Segundo o relatório Justiça em Números do Conselho Nacional de Justiça, para o ano de 2009, na Justiça do Trabalho existiam 1.972.784 execuções pendentes (excluídos precatórios e RPV´s). Em toda a Justiça do Trabalho, o relatório indicou que a Meta 2 foi alcançada, com o julgamento de todos os processos na fase de conhecimento até dezembro de 2005. Mostrou, entretanto, que nas varas há um congestionamento de 66,8% na fase de execução, 78% maior em comparação à fase conhecimento. Em relação aos números de 2008, houve aumento da taxa de congestionamento na fase de execução, que era de 59,6%.
A baixa produtividade na fase de execução decorre de múltiplas razões: o direito do trabalho, em regra, não se cumpre espontaneamente; a execução é real e sua concretização exige atos materiais de transferência patrimonial do executado para o exequente; negligenciamento teórico e jurisdicional em relação à fase de execução. Isso tudo, aliado a outros fatores, faz com que a maioria das execuções não tenha solução. Daí falar-se em execuções frutíferas ou infrutíferas, execuções possíveis ou impossíveis e execuções prováveis ou improváveis.

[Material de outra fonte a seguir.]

(* ===== verification/Text.v ===== *)
(** * Text files

    The pass and the prelink script exchange text files.  Here is what they
    use of the C++ and Python libraries to write and read them: decimal
    numbers, extraction of words and numbers from a stream, lines, splitting
    on white space; and the lemmas by which what is written is read back. *)

From S2P Require Import Prelude CSem Dot.
From Stdlib Require Import Strings.Byte Strings.String NArith DecimalString DecimalN.
From stdpp Require Import countable.
#[local] Open Scope Z_scope.

Abbreviation text := (list byte) (only parsing).

#[export] Instance byte_countable : Countable byte :=
  inj_countable Byte.to_N Byte.of_N Byte.of_to_N.

(** ** Characters *)

Definition space : byte := x20.

(** [isspace] in the C locale. *)
Definition is_space (b : byte) : bool :=
  bool_decide (b = x20) || bool_decide (b = x09) || bool_decide (b = x0a) ||
  bool_decide (b = x0b) || bool_decide (b = x0c) || bool_decide (b = x0d).

Definition is_digit (b : byte) : bool :=
  bool_decide (byte_to_Z x30 <= byte_to_Z b <= byte_to_Z x39).

(** The longest prefix of bytes that satisfy [p], and the rest. *)
Fixpoint span (p : byte → bool) (s : text) : text * text :=
  match s with
  | [] => ([], [])
  | b :: s' => if p b then let '(u, v) := span p s' in (b :: u, v) else ([], s)
  end.

(** A word: not empty, without white space. *)
Definition word (s : text) : Prop := s ≠ [] ∧ Forall (λ b, is_space b = false) s.

#[export] Instance word_dec s : Decision (word s).
Proof. unfold word. apply _. Defined.

(** ** Numbers *)

(** [<<] of an [int]. *)
Definition percent_d (z : Z) : text :=
  if decide (z < 0) then x2d :: percent_u (- z) else percent_u z.

(** Value of a string of digits. *)
Definition digits_value (s : text) : option Z :=
  (λ d, Z.of_N (N.of_uint d)) <$> NilZero.uint_of_string (string_of_list_byte s).

(** ** Streams (C++) *)

(** [>>] of a [std::string]: the next word. *)
Definition get_word (s : text) : option (text * text) :=
  let '(w, rest) := span (λ b, negb (is_space b)) (span is_space s).2 in
  match w with [] => None | _ => Some (w, rest) end.

(** [>>] of a [uint32_t]: an optional sign, digits; a minus sign negates
    modulo 2^32; a value out of range is a failure. *)
Definition get_uint32 (s : text) : option (Z * text) :=
  let s := (span is_space s).2 in
  let '(neg, s) :=
    match s with
    | b :: s' => if bool_decide (b = x2d) then (true, s')
                 else if bool_decide (b = x2b) then (false, s') else (false, s)
    | [] => (false, s)
    end in
  let '(d, rest) := span is_digit s in
  v ← digits_value d;
  if decide (v < 2 ^ 32) then Some (if (neg : bool) then u32 (- v) else v, rest) else None.

(** [std::getline] until it fails: the lines of a file, without their ends. *)
Fixpoint lines_from (acc : text) (s : text) : list text :=
  match s with
  | [] => match acc with [] => [] | _ => [rev acc] end
  | b :: s' => if bool_decide (b = newline) then rev acc :: lines_from [] s'
               else lines_from (b :: acc) s'
  end.
Definition lines (s : text) : list text := lines_from [] s.

(** ** Strings (Python) *)

(** [str.split()] *)
Fixpoint split_from (acc : text) (s : text) : list text :=
  match s with
  | [] => match acc with [] => [] | _ => [rev acc] end
  | b :: s' =>
      if is_space b then match acc with [] => split_from [] s' | _ => rev acc :: split_from [] s' end
      else split_from (b :: acc) s'
  end.
Definition split (s : text) : list text := split_from [] s.

(** [s[a:-1]], for [a] at most the length of [s]. *)
Definition slice (a : nat) (s : text) : text := removelast (drop a s).

(** [int(s)], of a word. *)
Definition py_int (s : text) : option Z :=
  match s with
  | b :: s' => if bool_decide (b = x2d) then Z.opp <$> digits_value s'
               else if bool_decide (b = x2b) then digits_value s' else digits_value s
  | [] => None
  end.

(** [str.rstrip()] *)
Definition rstrip (s : text) : text := rev (span is_space (rev s)).2.

(** ** Lemmas: spans *)

Lemma span_stop p s rest :
  Forall (λ b, p b = true) s → match rest with [] => True | b :: _ => p b = false end →
  span p (s ++ rest) = (s, rest).
Proof.
  intros Hs Hr. induction Hs as [|b s Hb Hs IH]; cbn.
  - destruct rest as [|b rest]; cbn; [done|]. by rewrite Hr.
  - by rewrite Hb, IH.
Qed.

Lemma span_none p b s : p b = false → span p (b :: s) = ([], b :: s).
Proof. intros Hb. cbn. by rewrite Hb. Qed.

(** ** Numbers *)

Lemma percent_u_uint z : ∃ d, d ≠ Decimal.Nil ∧ percent_u z = lit (NilZero.string_of_uint d) ∧
  (0 <= z → Z.of_N (N.of_uint d) = z).
Proof.
  exists (N.to_uint (Z.to_N z)). split; [|split; [done|]].
  - by destruct (Z.to_N z) as [|p]; [|apply DecimalPos.Unsigned.to_uint_nonnil].
  - intros Hz. rewrite DecimalN.Unsigned.of_to. lia.
Qed.

Lemma digits_value_percent_u z : 0 <= z → digits_value (percent_u z) = Some z.
Proof.
  intros Hz. destruct (percent_u_uint z) as (d & Hnil & -> & Hv). unfold digits_value, lit.
  rewrite string_of_list_byte_of_string, NilZero.usu by done. cbn. by rewrite Hv.
Qed.

Lemma uint_digits d : Forall (λ b, is_digit b = true) (lit (NilEmpty.string_of_uint d)).
Proof. induction d; cbn; constructor; done. Qed.

Lemma percent_u_digits z : Forall (λ b, is_digit b = true) (percent_u z).
Proof.
  destruct (percent_u_uint z) as (d & Hnil & -> & _).
  assert (NilZero.string_of_uint d = NilEmpty.string_of_uint d) as -> by (by destruct d).
  apply uint_digits.
Qed.

Lemma percent_u_nonempty z : percent_u z ≠ [].
Proof. by destruct (percent_u_uint z) as (d & Hnil & -> & _); destruct d. Qed.

Lemma digit_not_space b : is_digit b = true → is_space b = false.
Proof. by destruct b. Qed.

Lemma percent_u_word z : word (percent_u z).
Proof.
  split; [apply percent_u_nonempty|]. apply (Forall_impl _ digit_not_space), percent_u_digits.
Qed.

(** A digit is no sign. *)
Lemma percent_u_head z : ∃ b s, percent_u z = b :: s ∧ b ≠ x2d ∧ b ≠ x2b ∧ is_space b = false.
Proof.
  pose proof (percent_u_nonempty z). pose proof (percent_u_digits z) as Hd.
  destruct (percent_u z) as [|b s]; [done|]. apply Forall_cons_1 in Hd as [Hb _].
  exists b, s. split; [done|]. split_and!; [by intros ->..|by apply digit_not_space].
Qed.

Lemma percent_d_pos z : 0 <= z → percent_d z = percent_u z.
Proof. intros. unfold percent_d. by rewrite decide_False by lia. Qed.

Lemma py_int_percent_u z : 0 <= z → py_int (percent_u z) = Some z.
Proof.
  intros Hz. destruct (percent_u_head z) as (b & s & E & H1 & H2 & _).
  unfold py_int. rewrite E. cbv beta iota. rewrite !bool_decide_false by done. rewrite <- E. by apply digits_value_percent_u.
Qed.

(** ** Streams *)

(** The stream starts with white space, or has ended. *)
Definition at_space (s : text) : Prop := match s with [] => True | b :: _ => is_space b = true end.

Lemma skip_word w rest : word w → (span is_space (w ++ rest)).2 = w ++ rest.
Proof.
  intros [Hne Hw]. destruct w as [|b w]; [done|]. apply Forall_cons_1 in Hw as [Hb _].
  cbn [app]. by rewrite span_none.
Qed.

Lemma skip_space s : (span is_space (space :: s)).2 = (span is_space s).2.
Proof. cbn. by destruct (span is_space s). Qed.

Lemma get_word_eq w rest : word w → at_space rest → get_word (w ++ rest) = Some (w, rest).
Proof.
  intros Hw Hr. unfold get_word. rewrite skip_word by done. destruct Hw as [Hne Hw].
  rewrite (span_stop _ w rest).
  - by destruct w.
  - revert Hw. apply Forall_impl. by intros b ->.
  - destruct rest; [done|]. cbn in Hr. by rewrite Hr.
Qed.

Lemma get_word_space s : get_word (space :: s) = get_word s.
Proof. unfold get_word. by rewrite skip_space. Qed.

Lemma get_uint32_space s : get_uint32 (space :: s) = get_uint32 s.
Proof. unfold get_uint32. by rewrite skip_space. Qed.

Lemma get_uint32_eq z rest : in_u 32 z → at_space rest → get_uint32 (percent_u z ++ rest) = Some (z, rest).
Proof.
  intros [Hz1 Hz2] Hr. unfold get_uint32. rewrite skip_word by apply percent_u_word.
  destruct (percent_u_head z) as (b & s & E & H1 & H2 & _).
  pose proof (percent_u_digits z) as Hd.
  assert (Hspan : span is_digit (percent_u z ++ rest) = (percent_u z, rest)).
  { apply span_stop; [done|]. destruct rest as [|c rest]; [done|]. cbn in Hr.
    destruct (is_digit c) eqn:Hc; [|done]. apply digit_not_space in Hc. congruence. }
  rewrite E in *. cbn [app]. rewrite !bool_decide_false by done. cbn [app] in Hspan.
  rewrite Hspan, <- E, digits_value_percent_u by done. cbn. by rewrite decide_True.
Qed.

Geralmente figuram como executados micros e pequenas empresas, que possuem duração frágil e fugaz e na hora da execução frequentemente não há bens ou pelo menos suficiência de bens para garantir o crédito trabalhista. Assim, depois de uma luta de vários anos, percorrendo instâncias e esperando a solução de recursos, o trabalhador vê seu direito perder-se nas mãos da burocracia e da ineficiência do aparelho jurisdicional.
Nesse cenário, resulta indispensável potencializar a execução de sentença provisória como instrumento de efetividade da execução trabalhista. Isso implica a necessidade de conferir eficácia prática às sentenças, de modo que possa produzir resultados concretos. Por certo, não se defende a eliminação total dos recursos, na medida em que a solução reside em conciliar os valores da duração razoável, para que se preste à atividade jurisdicional em tempo útil, e a segurança das partes, para garantir o direito aos recursos.
O grande problema, portanto, está na distribuição do tempo do processo igualmente entre as partes. Recorrer e restringir são valores que informam o processo contemporâneo. Saber dosá-los num tempo razoável constitui sua principal missão. Portanto, nem a irrecorribilidade absoluta nem a recorribilidade plena, mas um razoável equilíbrio, que balanceie o direito da parte de tentar corrigir o suposto erro que viu na sentença e o direito do vencedor de receber aquilo que lhe foi reconhecido, garantindo a imediata, plena e efetiva prestação jurisdicional (SILVA, 2007, p. 20-25).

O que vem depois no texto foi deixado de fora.